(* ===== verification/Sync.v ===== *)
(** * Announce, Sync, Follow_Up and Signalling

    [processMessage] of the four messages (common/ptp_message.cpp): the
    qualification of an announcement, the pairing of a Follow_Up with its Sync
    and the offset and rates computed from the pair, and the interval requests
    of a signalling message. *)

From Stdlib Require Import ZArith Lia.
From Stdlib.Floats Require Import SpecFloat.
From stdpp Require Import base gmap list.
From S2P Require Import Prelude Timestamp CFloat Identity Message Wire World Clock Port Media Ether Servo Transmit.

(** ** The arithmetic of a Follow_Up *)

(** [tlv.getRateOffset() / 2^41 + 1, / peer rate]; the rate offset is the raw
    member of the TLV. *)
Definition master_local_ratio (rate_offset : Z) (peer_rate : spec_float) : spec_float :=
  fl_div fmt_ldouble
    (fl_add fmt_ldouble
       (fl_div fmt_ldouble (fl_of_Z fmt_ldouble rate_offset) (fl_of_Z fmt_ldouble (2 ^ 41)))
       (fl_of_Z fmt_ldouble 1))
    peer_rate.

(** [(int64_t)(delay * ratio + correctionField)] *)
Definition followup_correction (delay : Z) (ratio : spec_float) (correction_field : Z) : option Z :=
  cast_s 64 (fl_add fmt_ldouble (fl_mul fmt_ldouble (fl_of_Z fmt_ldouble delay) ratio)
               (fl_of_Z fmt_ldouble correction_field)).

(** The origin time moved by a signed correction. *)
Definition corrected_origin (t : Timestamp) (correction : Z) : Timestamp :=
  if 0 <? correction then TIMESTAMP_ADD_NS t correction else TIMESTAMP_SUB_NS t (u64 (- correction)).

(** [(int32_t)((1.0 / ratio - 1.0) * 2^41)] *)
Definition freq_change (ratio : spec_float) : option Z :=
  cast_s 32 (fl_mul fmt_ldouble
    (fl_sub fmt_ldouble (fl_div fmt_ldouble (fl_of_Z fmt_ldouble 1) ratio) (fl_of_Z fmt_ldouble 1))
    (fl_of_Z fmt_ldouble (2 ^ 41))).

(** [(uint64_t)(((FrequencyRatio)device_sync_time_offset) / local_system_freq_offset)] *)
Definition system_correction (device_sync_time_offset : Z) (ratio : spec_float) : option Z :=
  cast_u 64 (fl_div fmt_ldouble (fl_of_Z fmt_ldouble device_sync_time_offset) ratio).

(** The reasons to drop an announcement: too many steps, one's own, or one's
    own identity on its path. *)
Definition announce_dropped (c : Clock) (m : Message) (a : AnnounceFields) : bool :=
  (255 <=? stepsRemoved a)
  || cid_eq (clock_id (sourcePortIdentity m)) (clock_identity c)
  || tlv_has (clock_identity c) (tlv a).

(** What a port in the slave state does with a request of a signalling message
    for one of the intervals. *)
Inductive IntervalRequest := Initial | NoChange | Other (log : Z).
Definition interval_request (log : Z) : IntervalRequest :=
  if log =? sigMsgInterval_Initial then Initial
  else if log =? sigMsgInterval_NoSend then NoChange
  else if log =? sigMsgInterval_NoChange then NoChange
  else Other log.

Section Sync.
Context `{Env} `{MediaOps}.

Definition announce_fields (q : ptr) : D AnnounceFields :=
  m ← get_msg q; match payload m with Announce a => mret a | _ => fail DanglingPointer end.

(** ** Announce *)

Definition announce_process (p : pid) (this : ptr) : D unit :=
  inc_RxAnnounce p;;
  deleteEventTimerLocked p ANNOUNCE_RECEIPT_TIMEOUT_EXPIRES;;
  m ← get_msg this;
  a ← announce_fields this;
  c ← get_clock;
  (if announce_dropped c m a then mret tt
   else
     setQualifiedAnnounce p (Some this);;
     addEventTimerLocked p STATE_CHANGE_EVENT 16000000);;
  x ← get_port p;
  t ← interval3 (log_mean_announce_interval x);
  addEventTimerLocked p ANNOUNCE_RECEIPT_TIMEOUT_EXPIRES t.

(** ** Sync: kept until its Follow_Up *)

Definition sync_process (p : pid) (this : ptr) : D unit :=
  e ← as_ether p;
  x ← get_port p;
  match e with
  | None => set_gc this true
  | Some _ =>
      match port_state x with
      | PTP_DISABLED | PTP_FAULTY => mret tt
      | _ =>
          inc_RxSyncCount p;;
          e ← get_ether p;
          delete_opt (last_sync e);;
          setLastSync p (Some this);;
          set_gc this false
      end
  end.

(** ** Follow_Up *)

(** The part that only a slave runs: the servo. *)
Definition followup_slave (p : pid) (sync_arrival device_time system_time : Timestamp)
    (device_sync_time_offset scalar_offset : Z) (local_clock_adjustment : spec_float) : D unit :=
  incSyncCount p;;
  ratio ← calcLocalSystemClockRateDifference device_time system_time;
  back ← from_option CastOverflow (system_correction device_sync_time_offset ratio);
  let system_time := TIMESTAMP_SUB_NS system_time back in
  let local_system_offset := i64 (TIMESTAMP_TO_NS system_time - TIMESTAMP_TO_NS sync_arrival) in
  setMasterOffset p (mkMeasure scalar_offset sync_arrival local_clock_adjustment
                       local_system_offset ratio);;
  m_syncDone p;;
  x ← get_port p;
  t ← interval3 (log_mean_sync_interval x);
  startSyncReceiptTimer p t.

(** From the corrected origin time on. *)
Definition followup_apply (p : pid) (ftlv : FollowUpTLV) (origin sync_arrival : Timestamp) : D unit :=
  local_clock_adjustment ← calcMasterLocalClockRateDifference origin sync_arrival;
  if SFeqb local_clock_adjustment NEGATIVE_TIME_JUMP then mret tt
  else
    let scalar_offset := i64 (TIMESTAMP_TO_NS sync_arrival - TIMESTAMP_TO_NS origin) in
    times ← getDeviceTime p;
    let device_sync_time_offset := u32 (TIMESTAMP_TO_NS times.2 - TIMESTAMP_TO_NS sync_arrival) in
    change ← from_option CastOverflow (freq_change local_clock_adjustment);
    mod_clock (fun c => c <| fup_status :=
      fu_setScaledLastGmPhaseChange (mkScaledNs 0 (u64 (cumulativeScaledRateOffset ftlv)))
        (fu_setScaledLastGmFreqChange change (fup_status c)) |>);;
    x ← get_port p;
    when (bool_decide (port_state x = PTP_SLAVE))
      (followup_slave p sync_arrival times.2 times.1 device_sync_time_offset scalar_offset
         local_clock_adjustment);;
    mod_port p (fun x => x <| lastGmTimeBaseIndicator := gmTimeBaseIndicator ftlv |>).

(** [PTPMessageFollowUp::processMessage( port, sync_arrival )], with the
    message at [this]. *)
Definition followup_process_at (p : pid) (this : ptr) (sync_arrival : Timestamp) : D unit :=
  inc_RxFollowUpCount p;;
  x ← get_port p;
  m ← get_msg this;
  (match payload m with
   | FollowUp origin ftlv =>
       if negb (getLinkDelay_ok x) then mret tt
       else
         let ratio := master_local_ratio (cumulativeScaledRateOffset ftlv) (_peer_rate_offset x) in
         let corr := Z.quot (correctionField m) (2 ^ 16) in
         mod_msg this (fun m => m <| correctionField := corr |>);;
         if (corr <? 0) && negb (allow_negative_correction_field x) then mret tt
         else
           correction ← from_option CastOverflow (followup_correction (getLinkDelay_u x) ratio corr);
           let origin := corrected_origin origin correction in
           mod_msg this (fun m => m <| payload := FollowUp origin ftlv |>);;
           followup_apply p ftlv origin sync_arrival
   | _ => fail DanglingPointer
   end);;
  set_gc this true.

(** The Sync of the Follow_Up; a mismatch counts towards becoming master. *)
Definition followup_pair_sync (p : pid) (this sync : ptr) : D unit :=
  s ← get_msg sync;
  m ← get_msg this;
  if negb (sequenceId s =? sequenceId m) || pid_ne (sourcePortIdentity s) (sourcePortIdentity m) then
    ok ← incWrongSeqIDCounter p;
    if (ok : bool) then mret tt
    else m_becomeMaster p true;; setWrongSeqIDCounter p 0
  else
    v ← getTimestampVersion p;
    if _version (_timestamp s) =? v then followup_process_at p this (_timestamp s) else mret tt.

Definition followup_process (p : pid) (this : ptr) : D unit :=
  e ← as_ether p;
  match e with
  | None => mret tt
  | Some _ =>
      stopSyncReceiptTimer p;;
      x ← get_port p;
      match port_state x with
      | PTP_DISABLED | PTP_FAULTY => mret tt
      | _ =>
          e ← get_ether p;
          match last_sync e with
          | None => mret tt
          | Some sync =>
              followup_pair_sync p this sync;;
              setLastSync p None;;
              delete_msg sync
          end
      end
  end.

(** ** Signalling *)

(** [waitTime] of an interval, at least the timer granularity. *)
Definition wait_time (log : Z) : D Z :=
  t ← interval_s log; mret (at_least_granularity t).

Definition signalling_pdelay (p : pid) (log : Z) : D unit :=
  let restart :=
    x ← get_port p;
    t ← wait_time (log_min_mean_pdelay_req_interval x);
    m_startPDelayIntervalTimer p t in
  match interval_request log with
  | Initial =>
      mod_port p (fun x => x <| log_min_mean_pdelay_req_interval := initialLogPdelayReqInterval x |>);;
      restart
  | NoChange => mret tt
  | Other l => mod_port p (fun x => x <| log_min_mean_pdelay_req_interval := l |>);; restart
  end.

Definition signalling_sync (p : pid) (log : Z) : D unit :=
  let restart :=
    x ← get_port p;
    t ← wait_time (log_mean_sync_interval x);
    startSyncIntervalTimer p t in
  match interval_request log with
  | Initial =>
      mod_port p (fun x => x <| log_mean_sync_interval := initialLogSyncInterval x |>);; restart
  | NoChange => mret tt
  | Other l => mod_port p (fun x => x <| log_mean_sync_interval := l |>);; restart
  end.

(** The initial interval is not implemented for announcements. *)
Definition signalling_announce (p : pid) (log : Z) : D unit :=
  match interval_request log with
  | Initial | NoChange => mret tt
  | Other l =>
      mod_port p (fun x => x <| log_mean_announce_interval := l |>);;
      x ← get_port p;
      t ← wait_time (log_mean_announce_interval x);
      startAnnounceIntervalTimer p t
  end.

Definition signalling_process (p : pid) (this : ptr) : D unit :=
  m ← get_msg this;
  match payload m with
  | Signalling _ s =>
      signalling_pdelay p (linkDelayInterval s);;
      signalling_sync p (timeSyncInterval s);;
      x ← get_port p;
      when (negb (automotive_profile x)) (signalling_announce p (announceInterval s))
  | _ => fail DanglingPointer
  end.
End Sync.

====

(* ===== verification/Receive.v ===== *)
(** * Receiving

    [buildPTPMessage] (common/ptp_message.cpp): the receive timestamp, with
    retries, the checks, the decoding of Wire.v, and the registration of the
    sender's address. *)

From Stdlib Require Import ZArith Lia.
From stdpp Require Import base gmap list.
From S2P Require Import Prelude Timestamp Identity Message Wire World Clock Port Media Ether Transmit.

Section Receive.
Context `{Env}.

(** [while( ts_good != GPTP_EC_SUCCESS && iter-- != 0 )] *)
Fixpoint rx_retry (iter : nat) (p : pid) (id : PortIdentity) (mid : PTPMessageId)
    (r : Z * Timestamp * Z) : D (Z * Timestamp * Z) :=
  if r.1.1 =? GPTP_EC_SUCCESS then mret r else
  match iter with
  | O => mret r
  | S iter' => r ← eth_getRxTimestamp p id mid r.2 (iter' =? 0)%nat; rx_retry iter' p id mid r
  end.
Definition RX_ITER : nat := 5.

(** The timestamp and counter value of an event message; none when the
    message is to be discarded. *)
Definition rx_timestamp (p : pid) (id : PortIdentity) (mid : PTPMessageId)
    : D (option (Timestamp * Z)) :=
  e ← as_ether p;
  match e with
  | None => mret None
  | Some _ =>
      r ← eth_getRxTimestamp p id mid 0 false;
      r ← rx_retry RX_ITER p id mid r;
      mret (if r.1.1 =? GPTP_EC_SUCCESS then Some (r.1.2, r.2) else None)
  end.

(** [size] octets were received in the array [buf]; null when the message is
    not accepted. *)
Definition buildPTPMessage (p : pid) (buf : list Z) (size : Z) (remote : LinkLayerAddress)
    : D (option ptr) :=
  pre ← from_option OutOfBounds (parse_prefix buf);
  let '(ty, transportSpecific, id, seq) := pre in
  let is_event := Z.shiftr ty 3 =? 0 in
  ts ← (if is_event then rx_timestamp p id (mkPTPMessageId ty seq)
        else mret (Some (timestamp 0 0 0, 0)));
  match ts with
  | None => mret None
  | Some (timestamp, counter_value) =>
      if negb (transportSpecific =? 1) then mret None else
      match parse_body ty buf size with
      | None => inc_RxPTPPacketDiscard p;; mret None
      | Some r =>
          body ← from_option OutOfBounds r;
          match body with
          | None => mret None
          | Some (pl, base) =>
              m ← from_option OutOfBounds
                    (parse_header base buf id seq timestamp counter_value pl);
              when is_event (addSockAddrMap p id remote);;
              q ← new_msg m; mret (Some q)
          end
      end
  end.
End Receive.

====

Directions:
Please copy, exactly and with nothing else, the lines above beginning at the line that has "else if log =? sigMsgInterval_NoSend" and ending with the line that has "setMasterOffset p (mkMeasure".

Answer space:
  else if log =? sigMsgInterval_NoSend then NoChange
  else if log =? sigMsgInterval_NoChange then NoChange
  else Other log.

Section Sync.
Context `{Env} `{MediaOps}.

Definition announce_fields (q : ptr) : D AnnounceFields :=
  m ← get_msg q; match payload m with Announce a => mret a | _ => fail DanglingPointer end.

(** ** Announce *)

Definition announce_process (p : pid) (this : ptr) : D unit :=
  inc_RxAnnounce p;;
  deleteEventTimerLocked p ANNOUNCE_RECEIPT_TIMEOUT_EXPIRES;;
  m ← get_msg this;
  a ← announce_fields this;
  c ← get_clock;
  (if announce_dropped c m a then mret tt
   else
     setQualifiedAnnounce p (Some this);;
     addEventTimerLocked p STATE_CHANGE_EVENT 16000000);;
  x ← get_port p;
  t ← interval3 (log_mean_announce_interval x);
  addEventTimerLocked p ANNOUNCE_RECEIPT_TIMEOUT_EXPIRES t.

(** ** Sync: kept until its Follow_Up *)

Definition sync_process (p : pid) (this : ptr) : D unit :=
  e ← as_ether p;
  x ← get_port p;
  match e with
  | None => set_gc this true
  | Some _ =>
      match port_state x with
      | PTP_DISABLED | PTP_FAULTY => mret tt
      | _ =>
          inc_RxSyncCount p;;
          e ← get_ether p;
          delete_opt (last_sync e);;
          setLastSync p (Some this);;
          set_gc this false
      end
  end.

(** ** Follow_Up *)

(** The part that only a slave runs: the servo. *)
Definition followup_slave (p : pid) (sync_arrival device_time system_time : Timestamp)
    (device_sync_time_offset scalar_offset : Z) (local_clock_adjustment : spec_float) : D unit :=
  incSyncCount p;;
  ratio ← calcLocalSystemClockRateDifference device_time system_time;
  back ← from_option CastOverflow (system_correction device_sync_time_offset ratio);
  let system_time := TIMESTAMP_SUB_NS system_time back in
  let local_system_offset := i64 (TIMESTAMP_TO_NS system_time - TIMESTAMP_TO_NS sync_arrival) in
  setMasterOffset p (mkMeasure scalar_offset sync_arrival local_clock_adjustment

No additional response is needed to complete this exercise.